EXERCISE INSTRUCTIONS:
The required output is the lines below from the line containing "Hin2); try done." to the line containing "assert (Hrm : utf8_map (a_meta fwd)).", inclusive, retyped exactly. No other lines belong in it.

DATA EXTRACT:
(* ===== verification/Network.v ===== *)
(** * Network: a client and a server together

    The datagram [Send] hands to the client's writer is what the server's
    handler receives, the datagram the server writes is what the client's
    handler receives: the composition of [Send], [processIncoming] and
    [processOutgoing] of the server, and [processIncoming] of the client. *)

From Stdlib Require Import ZArith Lia Ascii String.
From stdpp Require Import base list strings gmap fin_maps.
From S2P Require Import Prelude Base64 Utf8 JsonText Decimal Json Packet PacketSpec PacketProps.
From S2P Require Import Fmt Pipeline Cipher Crypto UDPServer UDPServerSpec UDPServerProps.
From S2P Require Import Throttle UDPClient UDPClientProps.
Open Scope Z_scope.

Section network.
Context {Ec Es : Type} `{R : Resolver}.
Variable pc : Processor (CliState Ec).
Variable ps : Processor (SvrState Es).
Hypothesis client_plain :
  transforms (DataProcessor pc) "_out_" = [] /\ transforms (DataProcessor pc) "_in_" = [].
Hypothesis server_plain :
  transforms (DataProcessor ps) "_in_" = [] /\ transforms (DataProcessor ps) "_out_" = [].

(** A callback's effect on the response leaves its destination and reference
    alone and keeps the metadata printable. *)
Record well_behaved (f : APkt -> APkt -> APkt) : Prop := {
  wb_dest : forall q r, a_dest (f q r) = a_dest r;
  wb_ref : forall q r, a_meta (f q r) !! KeyRef = a_meta r !! KeyRef;
  wb_utf8 : forall q r, utf8_map (a_meta r) -> utf8_map (a_meta (f q r));
}.

(** The packet's data has been committed with [Close]. *)
Definition committed (a : APkt) : Prop := a_data a = s_of_b (Base64.encode (a_buff a)).

(** The server's part: request in, response datagram out. *)
Lemma server_answers m b sender addr ws cb f :
  inv [] ws -> sendStream ws = [] -> utf8_map m -> answers cb f ->
  callbackQueues (PacketProcessor ps) !! default ""%string (m !! KeyTarget) = Some [cb] ->
  well_behaved f -> ResolveUDPAddr sender = Some addr ->
  exists ws1 r ws2 d,
    processIncoming ps (datagram m b) sender ws = Ok (tt, ws1) /\ sendStream ws1 = [r] /\
    processOutgoing ps r
      (mk_SvrState (s_heap ws1) (s_ext ws1) [] (writeStream ws1) (closed ws1)) = Ok (tt, ws2) /\
    inv [] ws2 /\ sendStream ws2 = [] /\
    let resp := f (request m b) (fresh_pkt (default ""%string (m !! KeyRef)) sender d) in
    writeStream ws2 = writeStream ws
      ++ [mk_writePacket (datagram (a_meta resp) (a_buff resp)) addr].
Proof.
  intros I Hs Hm Hcb Ht Hf Hr. destruct server_plain as [Hin Hout].
  destruct (wp_inv _ _ _ (request_sent ps Hin m b sender ws cb f I Hm Hcb Ht))
    as ([] & ws1 & Hrun1 & I1 & E1 & W1 & l & x & S1 & A1 & d & ->).
  rewrite Hs in S1. simpl in S1.
  assert (I1' := inv_receive ws1 [] l [] I1 S1).
  destruct (wp_inv _ _ _ (outgoing_sent ps l _ _ Hout I1' A1))
    as ([] & ws2 & Hrun2 & I2 & E2 & S2 & P2 & W2). simpl in *.
  rewrite W1, (wb_dest _ Hf) in W2. simpl in W2. rewrite Hr in W2.
  exists ws1, l, ws2, d. rewrite W2. by split_and!.
Qed.

Lemma fresh_pkt_utf8 (m : gmap string string) dst d ref :
  utf8_map m -> m !! KeyRef = Some ref -> utf8_map (a_meta (fresh_pkt ref dst d)).
Proof.
  intros Hm Hr k v Hk. simpl in Hk. apply lookup_singleton_Some in Hk as [<- <-].
  by apply (Hm KeyRef ref).
Qed.

Lemma send_pkt_lookup {E} a (w : CliState E) :
  a_meta (send_pkt a w) !! KeyRef = Some (send_ref a w).
Proof.
  unfold send_pkt, send_ref. destruct (String.eqb_spec (a_get KeyRef a) "") as [He|Hne].
  - simpl. by rewrite lookup_insert_eq.
  - unfold a_get in *. by destruct (a_meta a !! KeyRef).
Qed.

(** A request is answered on its channel: a committed packet sent by a
    client to a server whose target has a callback that fills in the response
    comes back, through both wire encodings, as the response with the callback's
    metadata and data, delivered on the channel the caller gave to [Send]. *)
Theorem request_response wc ws pkt a ch caddr addr saddr cb f :
  heap_good wc -> abs (cl_heap wc) pkt = Some a -> committed a ->
  utf8_map (a_meta (send_pkt a wc)) ->
  inv [] ws -> sendStream ws = [] ->
  callbackQueues (PacketProcessor ps) !! a_get KeyTarget (send_pkt a wc) = Some [cb] ->
  answers cb f -> well_behaved f -> ResolveUDPAddr caddr = Some addr ->
  exists wc1 data ref ws1 r ws2 data' wc2 l resp,
    Send pc pkt (Some ch) wc = Ok (None, wc1) /\
    cl_writeStream wc1 = cl_writeStream wc ++ [mk_cwritePacket data (Some ch) ref] /\
    processIncoming ps data caddr ws = Ok (tt, ws1) /\ sendStream ws1 = [r] /\
    processOutgoing ps r
      (mk_SvrState (s_heap ws1) (s_ext ws1) [] (writeStream ws1) (closed ws1)) = Ok (tt, ws2) /\
    writeStream ws2 = writeStream ws ++ [mk_writePacket data' addr] /\
    processIncoming_send pc saddr data' wc1 = Ok (Some (ToRequest ch l ref), wc2) /\
    abs (cl_heap wc2) l = Some (request (a_meta resp) (a_buff resp)) /\
    exists d, resp = f (request (a_meta (send_pkt a wc)) (a_buff a)) (fresh_pkt ref caddr d).
Proof.
  intros Hg Ha Hc Hu I Hs Ht Hcb Hf Hr. destruct client_plain as [Hout Hin].
  set (m := a_meta (send_pkt a wc)) in *. set (ref := send_ref a wc).
  assert (Href : m !! KeyRef = Some ref) by apply send_pkt_lookup.
  destruct (wp_inv _ _ _ (Send_registers pc pkt (Some ch) wc a Hout Hg Ha))
    as (o & wc1 & Hsend & -> & Hg1 & _ & R1 & S1). unfold send_wire in S1. rewrite Hc in S1.
  destruct (server_answers m (a_buff a) caddr addr ws cb f I Hs Hu Hcb Ht Hf Hr)
    as (ws1 & r & ws2 & d & Hrun1 & Hs1 & Hrun2 & _ & _ & W2).
  rewrite Href in W2. simpl in W2.
  set (resp := f (request m (a_buff a)) (fresh_pkt ref caddr d)) in *.
  assert (Hu2 : utf8_map (a_meta resp)) by (apply (wb_utf8 _ Hf); by eapply fresh_pkt_utf8).
  assert (Hr2 : a_meta resp !! KeyRef = Some ref).
  { unfold resp. rewrite (wb_ref _ Hf). apply lookup_singleton_eq. }
  destruct (wp_inv _ _ _ (processIncoming_spec pc saddr (a_meta resp) (a_buff resp) wc1 Hin Hg1 Hu2))
    as (o & wc2 & Hrun3 & l & -> & _ & A2 & _).
  unfold route in Hrun3. rewrite Hr2 in Hrun3. simpl in Hrun3.
  rewrite R1, lookup_insert_eq in Hrun3.
  eexists wc1, _, ref, ws1, r, ws2, _, wc2, l, resp. eauto 20.
Qed.
End network.
(** The request of [ClientKEx] and its answer, in the process. *)
Lemma kexc_exchange w addr ch es ea pa n ksb :
  pc_good w -> svr_idle (w_svr w) es -> ready (rest ClientA w) pa ea ∅ -> secured pa ->
  r_writeStream (rest ClientB w) = [] ->
  talks ea es clientA_Addr n -> plain_addr addr -> keys es !! addr = Some ksb ->
  (forall ks ref, keys ea !! svrAddr = Some ks -> fresh_ref ref ->
    clear_text (BigBytes (shared ks)) (datagram (kexc_meta ref) (render_pk (public ksb)))) ->
  exists w1 pkt ref w2 x,
    at_client ClientA (let* pkt := cpk (NewPkt "" svrAddr) in ClientKEx_request pa addr pkt ch) w
      = Ok (None, w1) /\ r_writeStream (rest ClientA w1) = [x] /\
    exchange ps ClientA w1 = Ok (Some (ClientA, ToRequest ch pkt ref), w2) /\
    pc_good w2 /\ svr_idle (w_svr w2) es /\
    abs (w_pc w2) pkt = Some (request (kexc_meta ref) (render_pk (public ksb))) /\
    ready (rest ClientA w2) pa (spend ea) ∅ /\
    ready (rest ClientB w2) (r_pipes (rest ClientB w)) (r_ext (rest ClientB w)) (r_requests (rest ClientB w)).
Proof.
  intros Hg Hs [Pa Xa Qa Wa] Hsec HB Htk Hpl Hkb Hclear. subst pa ea.
  destruct (kexc_request (r_pipes (rest ClientA w)) (view (w_pc w) (rest ClientA w)) addr ch es n Hsec Hg Htk)
    as (v & data & m & ref & Hreq & Hgv & Xv & Qv & Wv & Hin & Hm & Htgt & Href & Hfresh).
  simpl in Xv, Qv, Wv. rewrite Qa in Qv. rewrite Wa in Wv.
  destruct (client_op ClientA _ w _ v Hreq Hgv) as (w1 & Hop & Hg1 & _ & Es1 & Ha1 & Ho1).
  pose proof Hs as [I Hss Hsw <-].
  destruct (tk_link _ _ _ _ Htk) as (ks & ks' & Hk & Ht & Hk' & Esh & Hok).
  destruct (server_kexc ps (w_svr w) m addr ksb data clientA_Addr svrAddr clientA_Addr (BigBytes (shared ks))
    (cl_ext v) ref) as (ws1 & l & ws2 & data' & P1 & Q1 & P2 & W2 & Hin2 & I2 & Q2 & X2); try done.
  { apply (resolved ClientA). }
  { exists ks', ks. rewrite Xv. by rewrite Esh. }
  { by apply Hclear. }
  destruct (serve_one_ok ps data clientA_Addr (w_svr w) ws1 ws2 l _ _ Hs P1 Q1 P2 W2 I2 Q2) as (ws' & Hserve & Hs').
  destruct (exchange_run ps ClientA ClientA w1 (mk_cwritePacket data (Some ch) ref)
    (mk_writePacket data' clientA_Addr) ws' (kexc_meta ref) (render_pk (public ksb)) (s_ext ws2))
    as (pkt & w2 & Hex & Hg2 & A2 & _ & Hs2 & Hr2); try done.
  { by rewrite Ha1. }
  { intros o Ho. rewrite Ho1 by done. by destruct o. }
  { by rewrite Es1. }
  { intros v2 Hv2. rewrite Ha1 in Hv2 |- *. simpl in Hv2 |- *. apply in_stage; [apply Hsec|].
    simpl. by rewrite Hv2. }
  { apply map_Forall_insert_2; [by split; vm_compute|]. by eapply (fresh_pkt_utf8 m ""%string ""%string). }
  change (default ""%string (kexc_meta ref !! KeyRef)) with ref in *.
  pose proof (Hr2 ClientA) as HA2. pose proof (Hr2 ClientB) as HB2. simpl in HA2, HB2.
  rewrite Ha1 in Hex, HA2.
  simpl in Hex, HA2. rewrite Qv in Hex, HA2. unfold routed in Hex. rewrite lookup_insert_eq in Hex.
  rewrite delete_insert_id, Xv in HA2 by done. rewrite (Ho1 ClientB) in HB2 by done. rewrite X2 in Hs2.
  exists w1, pkt, ref, w2, (mk_cwritePacket data (Some ch) ref). by rewrite Ha1.
Qed.

(** ** The messages *)

(** A packet is encrypted for another client and sent to the server. *)
Lemma sealed_relay p (v : WC) pkt a to ch es me ks n1 r n2 :
  let q := sealed_pkt (BigBytes (shared ks)) n1 a in
  secured p -> heap_good v -> abs (cl_heap v) pkt = Some a -> a_dest a = svrAddr ->
  a_meta a !! KeyNoCrypto = None -> keys (cl_ext v) !! to = Some ks -> key_ok (BigBytes (shared ks)) = true ->
  rnd (cl_ext v) = inr n1 :: r -> talks (spend (cl_ext v)) es me n2 ->
  exists v1 v' data,
    EncryptE2E to pkt v = Ok (None, v1) /\ Send p pkt ch v1 = Ok (None, v') /\ heap_good v' /\
    cl_ext v' = spend (spend (cl_ext v)) /\ cl_requests v' = <[send_ref q v := ch]> (cl_requests v) /\
    cl_writeStream v' = cl_writeStream v ++ [mk_cwritePacket data ch (send_ref q v)] /\
    in_data es me data = Ok (datagram (a_meta (send_pkt q v)) (a_buff q)).
Proof.
  intros q Hp Hg Ha Hd Hnc Hk Hok Hr Ht.
  pose proof (EncryptE2E_ok (W := WC) v to pkt a ks n1 r) as He. pose proof (He (proj1 Hg) Ha Hk Hok Hr) as Hwp.
  clear He. destruct (wp_inv _ _ _ Hwp)
    as (err & v1 & Hrun1 & -> & Fr & A1 & h & E1).
  assert (Hg1 : heap_good v1) by (split; [apply Fr | by eapply (healthy_frame pkt), Hg]).
  assert (Ec : spend (cl_ext v) = mk_Crypto (keys (cl_ext v)) (privKey (cl_ext v)) (publicKey (cl_ext v)) r)
    by (unfold spend; by rewrite Hr).
  rewrite Ec in Ht |- *. rewrite E1 in *. simpl in A1.
  destruct (secured_send p _ pkt q ch es me n2 Hp Hg1 A1 Hd) as (v' & data & Hsend & Hg2 & X2 & R2 & S2 & Hin).
  { assert (Hget : forall u : WC, a_meta (send_pkt q u) !! KeyNoCrypto = None).
    { intros u. unfold send_pkt. destruct (String.eqb _ _); simpl; [by rewrite lookup_insert_ne|done]. }
    unfold a_get. by rewrite Hget. }
  { exact Ht. }
  by eexists _, v', data.
Qed.

(** The server shares the secret [key] with a client and has not used it yet. *)
Definition reaches (key : bytes) (es ec : Crypto) (c : who) : Prop :=
  exists ks ks', keys es !! addr_of c = Some ks /\ keySent ks = false /\ keys ec !! svrAddr = Some ks' /\
    shared ks' = shared ks /\ BigBytes (shared ks) = key /\ key_ok key = true.

(** The metadata of a forwarded packet. *)
Definition relayed_meta (from ref : string) : gmap string string := <[KeyRelayFrom := from]> {[KeyRef := ref]}.

(** A packet for the relay target goes from one client to the other. *)
Lemma relay_exchange c c' w data ch ref m b es key :
  let fwd := forwarded m b (addr_of c) in
  pc_good w -> svr_idle (w_svr w) es -> r_writeStream (rest c w) = [mk_cwritePacket data ch ref] ->
  (forall k, k <> c -> r_writeStream (rest k w) = []) ->
  in_data es (addr_of c) data = Ok (datagram m b) -> utf8_map m ->
  m !! KeyTarget = Some TargetRelay -> m !! KeyRelayTo = Some (addr_of c') -> m !! KeyRef = Some ref ->
  reaches key es (r_ext (rest c' w)) c' -> secured (r_pipes (rest c' w)) ->
  clear_text key (datagram (relayed_meta (addr_of c) ref) b) ->
  exists pkt w',
    exchange ps c w = Ok (Some (c', routed (r_requests (rest c' w)) ref pkt), w') /\
    pc_good w' /\ abs (w_pc w') pkt = Some (request (a_meta fwd) b) /\ (pkt ∉ pool (w_pc w')) /\
    svr_idle (w_svr w') (out_crypto fwd es) /\
    forall k, ready (rest k w') (r_pipes (rest k w)) (r_ext (rest k w))
      (if decide (k = c') then delete ref (r_requests (rest k w)) else r_requests (rest k w)).
Proof.
  intros fwd Hg Hs Hx Hidle Hin Hm Htgt Hto Href (ks & ks' & Hk & Hns & Hk' & Esh & <- & Hok) Hsec Hclear.
  pose proof Hs as [I Hss Hsw <-].
  assert (Hd : a_dest fwd = addr_of c') by (unfold fwd, forwarded; simpl; by rewrite Hto).
  destruct (server_relay ps (w_svr w) m b data (addr_of c) (addr_of c') svrAddr (addr_of c')
    (BigBytes (shared ks)) (r_ext (rest c' w)))
    as (ws1 & l & ws2 & data' & P1 & Q1 & _ & P2 & I2 & Q2 & X2 & W2 & Hin2); try done.
  { by exists ks, ks'; rewrite Esh. }
  { eapply (can_send_first _ _ _ ks); [by fold fwd; rewrite Hd | done |].
    revert Hclear. unfold clear_text, datagram, relayed_meta, forwarded. simpl. by rewrite Href. }
  destruct (serve_one_ok ps data (addr_of c) (w_svr w) ws1 ws2 l _ _ Hs P1 Q1 P2 W2 I2 Q2) as (ws' & Hserve & Hs').
  fold fwd in X2, Hin2. rewrite X2 in Hs'.
  assert (Hrm : utf8_map (a_meta fwd)).
  { unfold fwd, forwarded. simpl. rewrite Href. apply map_Forall_insert_2; [by destruct c|].
    by eapply (fresh_pkt_utf8 m ""%string ""%string). }
  destruct (exchange_run ps c c' w _ (mk_writePacket data' (addr_of c')) ws' (a_meta fwd) b _ Hg Hx Hidle Hserve Hs' eq_refl)
    as (pkt & w2 & H2); [|done|].
  { intros v Hv. apply in_stage; [apply Hsec|]. simpl. by rewrite Hv. }
  assert (Hfr : default ""%string (a_meta fwd !! KeyRef) = ref).
  { unfold fwd, forwarded. simpl. by rewrite lookup_insert_ne, lookup_singleton_eq, Href by done. }
  cbv zeta in H2. rewrite Hfr in H2. by exists pkt, w2.
Qed.

(** Client A's message. *)
Lemma send_A_run p (v : WC) ch es ks n1 r n2 :
  secured p -> heap_good v -> keys (cl_ext v) !! clientB_Addr = Some ks -> key_ok (BigBytes (shared ks)) = true ->
  rnd (cl_ext v) = inr n1 :: r -> talks (spend (cl_ext v)) es clientA_Addr n2 ->
  exists v' data m ref,
    send_A p ch v = Ok (None, v') /\ heap_good v' /\ cl_ext v' = spend (spend (cl_ext v)) /\
    cl_requests v' = <[ref := Some ch]> (cl_requests v) /\
    cl_writeStream v' = cl_writeStream v ++ [mk_cwritePacket data (Some ch) ref] /\
    in_data es clientA_Addr data = Ok (datagram m (n1 ++ Seal (BigBytes (shared ks)) n1 msg_A)) /\
    utf8_map m /\ m !! KeyTarget = Some TargetRelay /\ m !! KeyRelayTo = Some clientB_Addr /\
    m !! KeyRef = Some ref /\ ref <> ""%string /\ fresh_ref ref.
Proof.
  intros Hp Hg Hk Hok Hr Ht.
  destruct (wp_inv (cpk (makeRelayPkt clientB_Addr msg_A)) (fun l w' => exists h, w' = upd h v /\
    abs h l = Some (relay_apkt clientB_Addr msg_A) /\ heap_good w') v) as (pkt & v0 & Hmk & h & -> & A0 & Hg0).
  { eapply makeRelayPkt_spec; [done|]. intros l h Ha Hg' _. by exists h. }
  destruct (sealed_relay p (upd h v) pkt _ clientB_Addr (Some ch) es clientA_Addr ks n1 r n2 Hp Hg0 A0)
    as (v1 & v' & data & H1 & H2 & H3 & H4 & H5 & H6 & H7); try done.
  eexists v', data, _, _. split_and!; [..| exact H7 | | | | | |]; try done.
  - unfold send_A. erewrite bind_ok by exact Hmk. by erewrite bind_ok by exact H1.
  - apply (relay_meta_utf8 clientB_Addr); [done | apply genRef_utf8].
  - by eexists.
Qed.

(** A received packet is decrypted. *)
Lemma decrypted (v : WC) sender l m ks n b :
  heap_good v -> abs (cl_heap v) l = Some (request m (n ++ Seal (BigBytes (shared ks)) n b)) ->
  keys (cl_ext v) !! sender = Some ks -> key_ok (BigBytes (shared ks)) = true -> length n = nonceSize ->
  exists h, DecryptE2E sender l v = Ok (None, upd h v) /\ heap_good (upd h v : WC) /\
    abs h l = Some (request m b) /\ pool h = pool (cl_heap v).
Proof.
  intros Hg Ha Hk Hok Hn.
  pose proof (DecryptE2E_ok (W := WC) v sender l _ ks n b (proj1 Hg) Ha Hk Hok Hn eq_refl) as Hwp.
  destruct (wp_inv _ _ _ Hwp) as (err & v' & Hrun & -> & F & A' & h & ->). simpl in F, A'.
  exists h. split_and!; try done; [|by rewrite (fr_pool _ _ _ F)].
  split; [apply F | by eapply healthy_frame, Hg].
Qed.

(** What client B's listener does with a packet, in one go: the data of the
    packet and the error of [Send]; [None] when it cannot be decrypted. *)
Definition listened (pb : Processor WC) (pkt : nat) : M WC (option (bytes * option string)) :=
  let* sender := cpk (Meta_Get pkt KeyRelayFrom) in
  let* err := DecryptE2E sender pkt in
  match err with
  | Some _ => ret None
  | None =>
      let* data := cpk (PktData pkt) in
      let* respPkt := cpk (makeRelayPkt clientA_Addr msg_B) in
      let* ref := cpk (Meta_Get pkt KeyRef) in
      cpk (Meta_Add respPkt KeyRef ref) ;;;
      let* _ := EncryptE2E clientA_Addr respPkt in
      let* o := Send pb respPkt None in
      ret (Some (data, o))
  end.

(** Client B's listener on A's message. *)
Lemma listened_run p (v : WC) l m ref es ks n n1 r n2 :
  secured p -> heap_good v ->
  abs (cl_heap v) l = Some (request m (n ++ Seal (BigBytes (shared ks)) n msg_A)) -> l ∉ pool (cl_heap v) ->
  m !! KeyRelayFrom = Some clientA_Addr -> m !! KeyRef = Some ref -> ref <> ""%string -> utf8_string ref ->
  keys (cl_ext v) !! clientA_Addr = Some ks -> key_ok (BigBytes (shared ks)) = true -> length n = nonceSize ->
  rnd (cl_ext v) = inr n1 :: r -> talks (spend (cl_ext v)) es clientB_Addr n2 ->
  exists v' data m',
    listened p l v = Ok (Some (msg_A, None), v') /\ heap_good v' /\
    cl_writeStream v' = cl_writeStream v ++ [mk_cwritePacket data None ref] /\
    in_data es clientB_Addr data = Ok (datagram m' (n1 ++ Seal (BigBytes (shared ks)) n1 msg_B)) /\
    utf8_map m' /\ m' !! KeyTarget = Some TargetRelay /\ m' !! KeyRelayTo = Some clientA_Addr /\
    m' !! KeyRef = Some ref.
Proof.
  intros Hp Hg Ha Hl Hfrom Href Hne Hu Hk Hok Hn Hr Ht.
  destruct (decrypted v clientA_Addr l m ks n msg_A Hg Ha Hk Hok Hn) as (h & Hdec & Hgh & Ah & Ph).
  destruct (answer_composed (upd h v) l m msg_A ref Hgh Ah) as (h2 & pkt & Hcomp & Hg2 & A2);
    [simpl; by rewrite Ph | done |].
  destruct (sealed_relay p (upd h2 (upd h v)) pkt _ clientA_Addr None es clientB_Addr ks n1 r n2 Hp Hg2 A2)
    as (v1 & v' & data & H1 & H2 & H3 & _ & _ & H6 & H7); try done.
  set (q := sealed_pkt _ _ _) in H6, H7.
  assert (Eq : forall u : WC, send_ref q u = ref /\ send_pkt q u = q).
  { intros u. assert (E : a_get KeyRef q = ref) by (unfold a_get; simpl; by rewrite lookup_insert_eq).
    unfold send_pkt, send_ref. rewrite E. by destruct (String.eqb_spec ref ""). }
  rewrite (proj1 (Eq _)) in H6. rewrite (proj2 (Eq _)) in H7.
  exists v', data, (a_meta q). split_and!; try done.
  - unfold listened. erewrite bind_ok by (apply lift_ok, Meta_Get_reads; [apply Hg | exact Ha]).
    rewrite upd_proj, request_get, Hfrom. simpl default. erewrite bind_ok by exact Hdec. cbn iota.
    erewrite bind_ok by (apply lift_ok, PktData_reads; [apply Hgh | exact Ah]). rewrite upd_proj.
    rewrite Hcomp. erewrite bind_ok by exact H1. by erewrite bind_ok by exact H2.
  - by apply (relay_meta_utf8 clientA_Addr ref).
Qed.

TASK ANSWER:
    as (ws1 & l & ws2 & data' & P1 & Q1 & _ & P2 & I2 & Q2 & X2 & W2 & Hin2); try done.
  { by exists ks, ks'; rewrite Esh. }
  { eapply (can_send_first _ _ _ ks); [by fold fwd; rewrite Hd | done |].
    revert Hclear. unfold clear_text, datagram, relayed_meta, forwarded. simpl. by rewrite Href. }
  destruct (serve_one_ok ps data (addr_of c) (w_svr w) ws1 ws2 l _ _ Hs P1 Q1 P2 W2 I2 Q2) as (ws' & Hserve & Hs').
  fold fwd in X2, Hin2. rewrite X2 in Hs'.
  assert (Hrm : utf8_map (a_meta fwd)).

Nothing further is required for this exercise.